## [YOUR GOAL]
Each line in the entries that has the word "MAXFD" has to be copied.

## [RECORDS SHOWN]
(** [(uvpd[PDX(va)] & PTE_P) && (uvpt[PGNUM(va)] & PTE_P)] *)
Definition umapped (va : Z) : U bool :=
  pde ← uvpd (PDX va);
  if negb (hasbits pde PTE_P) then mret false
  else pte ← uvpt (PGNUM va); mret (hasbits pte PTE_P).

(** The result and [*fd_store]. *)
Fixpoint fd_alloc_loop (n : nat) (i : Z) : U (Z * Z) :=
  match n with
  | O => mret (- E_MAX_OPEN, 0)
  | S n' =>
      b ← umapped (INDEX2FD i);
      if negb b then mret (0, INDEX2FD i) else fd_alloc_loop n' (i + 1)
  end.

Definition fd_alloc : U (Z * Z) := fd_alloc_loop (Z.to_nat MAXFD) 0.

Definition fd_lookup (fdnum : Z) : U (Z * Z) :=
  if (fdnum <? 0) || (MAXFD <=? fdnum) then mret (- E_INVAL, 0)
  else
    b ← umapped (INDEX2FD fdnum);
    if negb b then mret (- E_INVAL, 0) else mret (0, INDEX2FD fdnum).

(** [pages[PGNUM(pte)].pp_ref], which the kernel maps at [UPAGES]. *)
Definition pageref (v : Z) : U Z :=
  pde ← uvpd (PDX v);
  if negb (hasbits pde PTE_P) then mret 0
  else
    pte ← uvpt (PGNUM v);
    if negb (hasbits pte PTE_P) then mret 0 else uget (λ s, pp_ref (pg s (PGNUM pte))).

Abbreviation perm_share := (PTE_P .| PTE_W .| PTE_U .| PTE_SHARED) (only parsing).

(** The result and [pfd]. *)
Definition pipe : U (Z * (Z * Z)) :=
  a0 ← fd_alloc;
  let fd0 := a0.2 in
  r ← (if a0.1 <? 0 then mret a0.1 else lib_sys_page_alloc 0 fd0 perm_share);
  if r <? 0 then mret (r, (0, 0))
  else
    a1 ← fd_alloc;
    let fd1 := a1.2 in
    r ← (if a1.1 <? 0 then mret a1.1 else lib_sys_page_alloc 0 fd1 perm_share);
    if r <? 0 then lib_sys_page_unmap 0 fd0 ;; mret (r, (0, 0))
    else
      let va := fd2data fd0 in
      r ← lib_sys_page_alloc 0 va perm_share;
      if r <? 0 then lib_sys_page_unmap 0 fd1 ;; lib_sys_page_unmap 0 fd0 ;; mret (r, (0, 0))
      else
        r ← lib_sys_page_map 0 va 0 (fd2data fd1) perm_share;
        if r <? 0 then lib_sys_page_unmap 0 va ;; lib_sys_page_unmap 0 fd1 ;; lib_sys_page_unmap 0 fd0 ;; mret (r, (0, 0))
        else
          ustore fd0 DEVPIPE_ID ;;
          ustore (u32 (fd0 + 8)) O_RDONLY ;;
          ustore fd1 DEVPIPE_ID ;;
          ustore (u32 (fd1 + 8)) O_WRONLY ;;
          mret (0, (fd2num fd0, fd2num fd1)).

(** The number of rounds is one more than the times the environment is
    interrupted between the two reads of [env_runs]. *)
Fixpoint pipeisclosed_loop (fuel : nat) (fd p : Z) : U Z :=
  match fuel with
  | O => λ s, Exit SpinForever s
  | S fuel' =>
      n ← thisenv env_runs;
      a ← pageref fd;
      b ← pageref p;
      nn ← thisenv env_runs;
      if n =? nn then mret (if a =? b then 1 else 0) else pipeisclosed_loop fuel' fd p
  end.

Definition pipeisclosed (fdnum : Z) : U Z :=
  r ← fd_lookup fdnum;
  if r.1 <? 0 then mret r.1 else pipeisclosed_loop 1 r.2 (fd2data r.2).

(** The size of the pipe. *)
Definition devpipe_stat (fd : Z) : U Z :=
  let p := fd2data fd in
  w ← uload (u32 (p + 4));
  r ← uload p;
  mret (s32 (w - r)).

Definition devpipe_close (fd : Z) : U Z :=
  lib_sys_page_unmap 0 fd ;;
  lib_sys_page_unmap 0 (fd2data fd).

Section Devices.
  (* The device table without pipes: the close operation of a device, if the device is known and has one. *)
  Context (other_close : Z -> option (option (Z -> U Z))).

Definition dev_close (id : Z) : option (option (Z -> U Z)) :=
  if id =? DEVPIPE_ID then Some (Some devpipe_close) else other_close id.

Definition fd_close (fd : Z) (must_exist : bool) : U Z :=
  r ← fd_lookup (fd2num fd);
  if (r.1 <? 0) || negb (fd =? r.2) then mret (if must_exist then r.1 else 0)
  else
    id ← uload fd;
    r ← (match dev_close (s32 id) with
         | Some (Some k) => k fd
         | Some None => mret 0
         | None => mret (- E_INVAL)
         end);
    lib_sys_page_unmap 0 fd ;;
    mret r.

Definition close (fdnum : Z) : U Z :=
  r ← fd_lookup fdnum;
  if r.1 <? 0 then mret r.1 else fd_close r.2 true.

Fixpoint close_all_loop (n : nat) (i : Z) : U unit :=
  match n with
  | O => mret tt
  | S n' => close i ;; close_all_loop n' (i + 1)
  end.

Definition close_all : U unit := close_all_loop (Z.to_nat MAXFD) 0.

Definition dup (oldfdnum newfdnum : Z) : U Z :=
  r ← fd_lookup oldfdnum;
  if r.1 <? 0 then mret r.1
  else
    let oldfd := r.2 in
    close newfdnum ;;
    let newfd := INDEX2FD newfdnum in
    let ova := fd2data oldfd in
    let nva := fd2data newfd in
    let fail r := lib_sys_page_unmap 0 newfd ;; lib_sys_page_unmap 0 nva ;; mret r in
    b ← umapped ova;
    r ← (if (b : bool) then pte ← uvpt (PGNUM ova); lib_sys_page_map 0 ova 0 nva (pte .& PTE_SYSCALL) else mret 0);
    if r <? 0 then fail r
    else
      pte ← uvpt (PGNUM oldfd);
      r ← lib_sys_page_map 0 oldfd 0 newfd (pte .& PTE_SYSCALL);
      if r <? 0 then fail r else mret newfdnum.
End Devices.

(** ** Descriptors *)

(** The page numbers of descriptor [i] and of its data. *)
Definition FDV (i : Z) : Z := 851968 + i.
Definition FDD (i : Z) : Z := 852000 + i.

...

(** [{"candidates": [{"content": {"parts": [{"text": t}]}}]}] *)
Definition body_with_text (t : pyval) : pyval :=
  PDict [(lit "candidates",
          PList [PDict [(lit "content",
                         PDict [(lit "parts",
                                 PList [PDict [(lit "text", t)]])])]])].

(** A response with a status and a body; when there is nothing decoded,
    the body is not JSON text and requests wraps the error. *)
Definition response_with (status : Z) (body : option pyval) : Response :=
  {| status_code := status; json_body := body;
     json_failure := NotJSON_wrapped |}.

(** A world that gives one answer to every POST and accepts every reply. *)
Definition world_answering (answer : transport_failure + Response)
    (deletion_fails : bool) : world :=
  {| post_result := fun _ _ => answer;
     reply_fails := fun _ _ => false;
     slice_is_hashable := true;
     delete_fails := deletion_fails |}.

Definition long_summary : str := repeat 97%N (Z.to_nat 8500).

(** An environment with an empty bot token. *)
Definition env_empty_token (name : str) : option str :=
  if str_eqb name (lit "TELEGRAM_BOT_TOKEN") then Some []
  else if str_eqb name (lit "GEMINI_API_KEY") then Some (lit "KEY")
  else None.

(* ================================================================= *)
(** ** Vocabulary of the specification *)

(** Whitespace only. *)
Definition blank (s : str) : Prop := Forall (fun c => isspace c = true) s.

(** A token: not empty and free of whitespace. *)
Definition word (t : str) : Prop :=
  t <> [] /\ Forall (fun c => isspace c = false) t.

---

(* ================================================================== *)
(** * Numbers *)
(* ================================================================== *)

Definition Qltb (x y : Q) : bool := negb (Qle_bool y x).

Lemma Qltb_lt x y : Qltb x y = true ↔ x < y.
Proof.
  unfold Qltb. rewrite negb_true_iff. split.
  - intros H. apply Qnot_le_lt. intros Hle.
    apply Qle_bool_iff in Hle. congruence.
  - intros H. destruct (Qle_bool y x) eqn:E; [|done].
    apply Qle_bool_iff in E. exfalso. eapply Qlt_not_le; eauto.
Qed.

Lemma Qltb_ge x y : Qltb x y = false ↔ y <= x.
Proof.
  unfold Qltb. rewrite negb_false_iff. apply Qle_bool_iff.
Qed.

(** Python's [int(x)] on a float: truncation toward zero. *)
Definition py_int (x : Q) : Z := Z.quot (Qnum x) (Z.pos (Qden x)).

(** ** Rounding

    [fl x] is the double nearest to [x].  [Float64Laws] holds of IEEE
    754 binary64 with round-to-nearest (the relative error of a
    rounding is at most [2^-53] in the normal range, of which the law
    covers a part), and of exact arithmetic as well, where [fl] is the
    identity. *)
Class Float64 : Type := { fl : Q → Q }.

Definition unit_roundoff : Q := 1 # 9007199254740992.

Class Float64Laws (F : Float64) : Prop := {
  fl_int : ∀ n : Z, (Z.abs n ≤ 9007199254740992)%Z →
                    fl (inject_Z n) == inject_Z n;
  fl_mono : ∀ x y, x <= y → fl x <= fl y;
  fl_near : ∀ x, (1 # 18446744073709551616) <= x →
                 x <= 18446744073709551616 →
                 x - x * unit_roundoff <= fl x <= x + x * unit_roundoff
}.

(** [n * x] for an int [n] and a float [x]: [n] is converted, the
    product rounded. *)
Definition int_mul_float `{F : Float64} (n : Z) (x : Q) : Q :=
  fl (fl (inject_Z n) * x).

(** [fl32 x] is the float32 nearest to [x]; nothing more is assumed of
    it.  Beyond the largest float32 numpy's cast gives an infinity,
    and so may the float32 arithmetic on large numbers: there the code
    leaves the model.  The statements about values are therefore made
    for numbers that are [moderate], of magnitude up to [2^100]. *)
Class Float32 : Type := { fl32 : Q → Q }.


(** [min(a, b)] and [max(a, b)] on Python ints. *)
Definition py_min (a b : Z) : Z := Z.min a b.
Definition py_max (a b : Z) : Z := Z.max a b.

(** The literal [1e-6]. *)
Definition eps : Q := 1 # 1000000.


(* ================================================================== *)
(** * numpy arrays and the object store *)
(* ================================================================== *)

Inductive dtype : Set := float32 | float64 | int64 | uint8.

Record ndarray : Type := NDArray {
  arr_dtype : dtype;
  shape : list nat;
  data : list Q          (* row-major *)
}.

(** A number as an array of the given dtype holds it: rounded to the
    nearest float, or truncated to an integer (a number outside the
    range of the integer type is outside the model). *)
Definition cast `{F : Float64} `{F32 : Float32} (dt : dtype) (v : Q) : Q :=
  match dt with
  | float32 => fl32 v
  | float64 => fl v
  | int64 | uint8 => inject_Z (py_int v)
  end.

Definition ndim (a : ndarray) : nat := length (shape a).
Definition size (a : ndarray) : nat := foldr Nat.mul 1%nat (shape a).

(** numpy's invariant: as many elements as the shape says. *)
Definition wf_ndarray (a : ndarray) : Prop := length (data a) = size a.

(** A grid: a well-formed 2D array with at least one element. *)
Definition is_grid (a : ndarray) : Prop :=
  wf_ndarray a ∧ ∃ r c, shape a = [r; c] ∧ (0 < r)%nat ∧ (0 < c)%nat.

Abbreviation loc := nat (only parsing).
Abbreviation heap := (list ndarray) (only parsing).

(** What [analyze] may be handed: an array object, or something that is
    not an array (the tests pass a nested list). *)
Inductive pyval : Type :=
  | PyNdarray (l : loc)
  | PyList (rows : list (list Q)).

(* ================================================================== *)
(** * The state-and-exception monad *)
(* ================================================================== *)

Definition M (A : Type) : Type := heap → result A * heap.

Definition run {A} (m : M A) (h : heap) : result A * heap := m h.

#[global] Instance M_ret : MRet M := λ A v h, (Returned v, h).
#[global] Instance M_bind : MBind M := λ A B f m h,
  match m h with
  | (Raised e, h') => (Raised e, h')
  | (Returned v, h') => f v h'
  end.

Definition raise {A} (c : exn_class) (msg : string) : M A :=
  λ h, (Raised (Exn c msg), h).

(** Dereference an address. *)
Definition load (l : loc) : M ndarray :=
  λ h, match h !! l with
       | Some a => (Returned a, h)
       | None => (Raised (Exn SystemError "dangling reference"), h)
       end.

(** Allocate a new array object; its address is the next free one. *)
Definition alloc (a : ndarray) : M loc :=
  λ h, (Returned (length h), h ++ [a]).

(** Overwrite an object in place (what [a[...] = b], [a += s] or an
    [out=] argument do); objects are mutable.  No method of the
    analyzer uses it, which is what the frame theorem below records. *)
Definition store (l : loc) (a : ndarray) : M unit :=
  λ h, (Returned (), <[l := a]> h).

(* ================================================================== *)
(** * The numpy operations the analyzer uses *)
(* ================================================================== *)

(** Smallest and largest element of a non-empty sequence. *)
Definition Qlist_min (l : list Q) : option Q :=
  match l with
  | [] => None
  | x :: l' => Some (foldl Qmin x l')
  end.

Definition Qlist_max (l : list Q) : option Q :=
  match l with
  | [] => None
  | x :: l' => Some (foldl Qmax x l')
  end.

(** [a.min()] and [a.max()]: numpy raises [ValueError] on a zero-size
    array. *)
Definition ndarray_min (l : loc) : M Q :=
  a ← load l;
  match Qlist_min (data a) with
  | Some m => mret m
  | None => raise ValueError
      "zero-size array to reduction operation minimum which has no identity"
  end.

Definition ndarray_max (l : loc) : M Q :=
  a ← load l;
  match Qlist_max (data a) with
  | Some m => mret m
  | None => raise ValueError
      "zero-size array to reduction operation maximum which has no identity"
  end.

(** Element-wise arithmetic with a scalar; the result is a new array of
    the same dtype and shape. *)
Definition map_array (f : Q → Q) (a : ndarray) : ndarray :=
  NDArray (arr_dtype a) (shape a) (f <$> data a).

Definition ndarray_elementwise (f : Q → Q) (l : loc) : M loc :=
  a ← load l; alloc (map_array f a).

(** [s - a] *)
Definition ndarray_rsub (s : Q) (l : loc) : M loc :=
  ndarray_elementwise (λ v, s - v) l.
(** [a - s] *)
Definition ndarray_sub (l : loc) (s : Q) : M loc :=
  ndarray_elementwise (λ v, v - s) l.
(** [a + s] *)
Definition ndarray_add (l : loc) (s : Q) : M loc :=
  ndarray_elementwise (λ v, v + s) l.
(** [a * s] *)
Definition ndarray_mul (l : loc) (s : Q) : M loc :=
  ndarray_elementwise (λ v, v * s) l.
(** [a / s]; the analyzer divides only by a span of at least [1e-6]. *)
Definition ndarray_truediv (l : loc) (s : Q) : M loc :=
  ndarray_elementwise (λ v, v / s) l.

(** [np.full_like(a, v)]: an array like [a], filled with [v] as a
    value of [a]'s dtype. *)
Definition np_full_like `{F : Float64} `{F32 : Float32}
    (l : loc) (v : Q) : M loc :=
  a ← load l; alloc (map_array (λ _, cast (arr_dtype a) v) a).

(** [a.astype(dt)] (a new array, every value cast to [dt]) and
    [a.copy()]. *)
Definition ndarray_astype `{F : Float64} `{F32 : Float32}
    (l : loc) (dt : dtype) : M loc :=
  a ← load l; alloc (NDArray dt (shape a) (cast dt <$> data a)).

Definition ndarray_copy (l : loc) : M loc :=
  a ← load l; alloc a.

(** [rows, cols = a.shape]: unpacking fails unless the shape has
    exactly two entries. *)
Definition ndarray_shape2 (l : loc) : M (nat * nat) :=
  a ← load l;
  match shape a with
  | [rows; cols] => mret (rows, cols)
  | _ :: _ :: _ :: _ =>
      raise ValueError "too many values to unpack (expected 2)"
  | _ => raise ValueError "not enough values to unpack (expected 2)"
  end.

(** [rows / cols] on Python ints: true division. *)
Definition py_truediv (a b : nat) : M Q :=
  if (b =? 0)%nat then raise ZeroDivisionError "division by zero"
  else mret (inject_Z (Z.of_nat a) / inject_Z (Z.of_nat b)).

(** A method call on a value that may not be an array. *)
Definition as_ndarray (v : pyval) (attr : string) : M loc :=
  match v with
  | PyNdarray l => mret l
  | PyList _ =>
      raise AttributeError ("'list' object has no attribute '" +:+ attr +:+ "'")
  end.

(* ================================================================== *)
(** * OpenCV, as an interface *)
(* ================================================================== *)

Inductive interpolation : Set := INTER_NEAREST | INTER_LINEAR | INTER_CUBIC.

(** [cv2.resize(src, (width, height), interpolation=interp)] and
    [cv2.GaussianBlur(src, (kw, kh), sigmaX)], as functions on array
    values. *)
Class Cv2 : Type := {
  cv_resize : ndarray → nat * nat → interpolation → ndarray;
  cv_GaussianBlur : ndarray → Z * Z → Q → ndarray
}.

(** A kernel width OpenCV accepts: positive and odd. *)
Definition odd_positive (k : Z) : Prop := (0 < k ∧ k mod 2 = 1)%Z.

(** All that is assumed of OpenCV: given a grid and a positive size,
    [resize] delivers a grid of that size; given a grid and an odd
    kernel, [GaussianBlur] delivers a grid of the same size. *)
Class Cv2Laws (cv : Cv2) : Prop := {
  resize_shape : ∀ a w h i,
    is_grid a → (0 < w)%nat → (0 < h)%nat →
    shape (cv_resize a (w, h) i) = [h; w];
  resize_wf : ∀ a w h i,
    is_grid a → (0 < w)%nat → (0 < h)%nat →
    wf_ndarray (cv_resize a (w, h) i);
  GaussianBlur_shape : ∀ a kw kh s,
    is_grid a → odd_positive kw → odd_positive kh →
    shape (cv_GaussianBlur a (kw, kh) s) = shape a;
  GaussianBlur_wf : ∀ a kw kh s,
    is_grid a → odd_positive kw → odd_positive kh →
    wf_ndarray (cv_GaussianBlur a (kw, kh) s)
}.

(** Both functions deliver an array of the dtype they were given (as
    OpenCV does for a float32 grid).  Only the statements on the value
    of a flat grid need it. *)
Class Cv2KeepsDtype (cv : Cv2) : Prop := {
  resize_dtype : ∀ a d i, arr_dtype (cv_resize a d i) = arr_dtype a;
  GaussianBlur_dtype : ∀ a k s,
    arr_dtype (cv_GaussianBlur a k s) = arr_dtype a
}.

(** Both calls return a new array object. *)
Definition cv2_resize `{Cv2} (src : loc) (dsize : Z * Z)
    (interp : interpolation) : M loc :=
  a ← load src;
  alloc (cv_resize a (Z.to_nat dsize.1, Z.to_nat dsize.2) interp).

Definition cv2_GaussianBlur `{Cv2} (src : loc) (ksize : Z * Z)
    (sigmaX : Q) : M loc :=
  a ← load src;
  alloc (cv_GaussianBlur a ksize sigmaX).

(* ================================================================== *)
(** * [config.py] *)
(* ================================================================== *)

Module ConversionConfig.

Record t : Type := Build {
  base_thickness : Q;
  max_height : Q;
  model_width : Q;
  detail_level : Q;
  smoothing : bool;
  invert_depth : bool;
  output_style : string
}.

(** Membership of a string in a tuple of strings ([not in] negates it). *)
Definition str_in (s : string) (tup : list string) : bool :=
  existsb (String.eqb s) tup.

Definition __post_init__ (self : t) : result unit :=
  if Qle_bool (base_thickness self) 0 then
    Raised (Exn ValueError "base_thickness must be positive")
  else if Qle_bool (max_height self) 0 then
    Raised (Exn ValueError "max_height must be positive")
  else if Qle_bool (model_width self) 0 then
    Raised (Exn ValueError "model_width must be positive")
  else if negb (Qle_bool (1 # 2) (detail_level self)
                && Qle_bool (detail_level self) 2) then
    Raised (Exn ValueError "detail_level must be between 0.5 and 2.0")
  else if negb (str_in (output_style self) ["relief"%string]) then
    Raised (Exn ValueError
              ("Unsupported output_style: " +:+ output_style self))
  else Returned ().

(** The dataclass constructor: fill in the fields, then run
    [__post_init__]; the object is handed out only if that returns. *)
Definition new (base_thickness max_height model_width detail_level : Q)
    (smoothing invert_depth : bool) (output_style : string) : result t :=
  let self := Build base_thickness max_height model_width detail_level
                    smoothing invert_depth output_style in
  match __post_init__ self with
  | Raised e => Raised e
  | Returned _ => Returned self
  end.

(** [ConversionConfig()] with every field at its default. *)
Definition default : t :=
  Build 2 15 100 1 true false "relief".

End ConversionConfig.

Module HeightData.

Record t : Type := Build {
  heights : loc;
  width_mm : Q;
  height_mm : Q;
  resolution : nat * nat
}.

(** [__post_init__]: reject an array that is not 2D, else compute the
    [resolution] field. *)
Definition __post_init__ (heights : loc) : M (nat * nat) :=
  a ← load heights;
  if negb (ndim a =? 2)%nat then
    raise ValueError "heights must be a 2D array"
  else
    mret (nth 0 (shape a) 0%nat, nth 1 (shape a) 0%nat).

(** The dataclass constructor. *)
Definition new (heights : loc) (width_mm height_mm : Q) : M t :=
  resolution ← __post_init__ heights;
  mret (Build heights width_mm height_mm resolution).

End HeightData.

## [COMPLETED EXERCISE]
Definition fd_alloc : U (Z * Z) := fd_alloc_loop (Z.to_nat MAXFD) 0.
  if (fdnum <? 0) || (MAXFD <=? fdnum) then mret (- E_INVAL, 0)
Definition close_all : U unit := close_all_loop (Z.to_nat MAXFD) 0.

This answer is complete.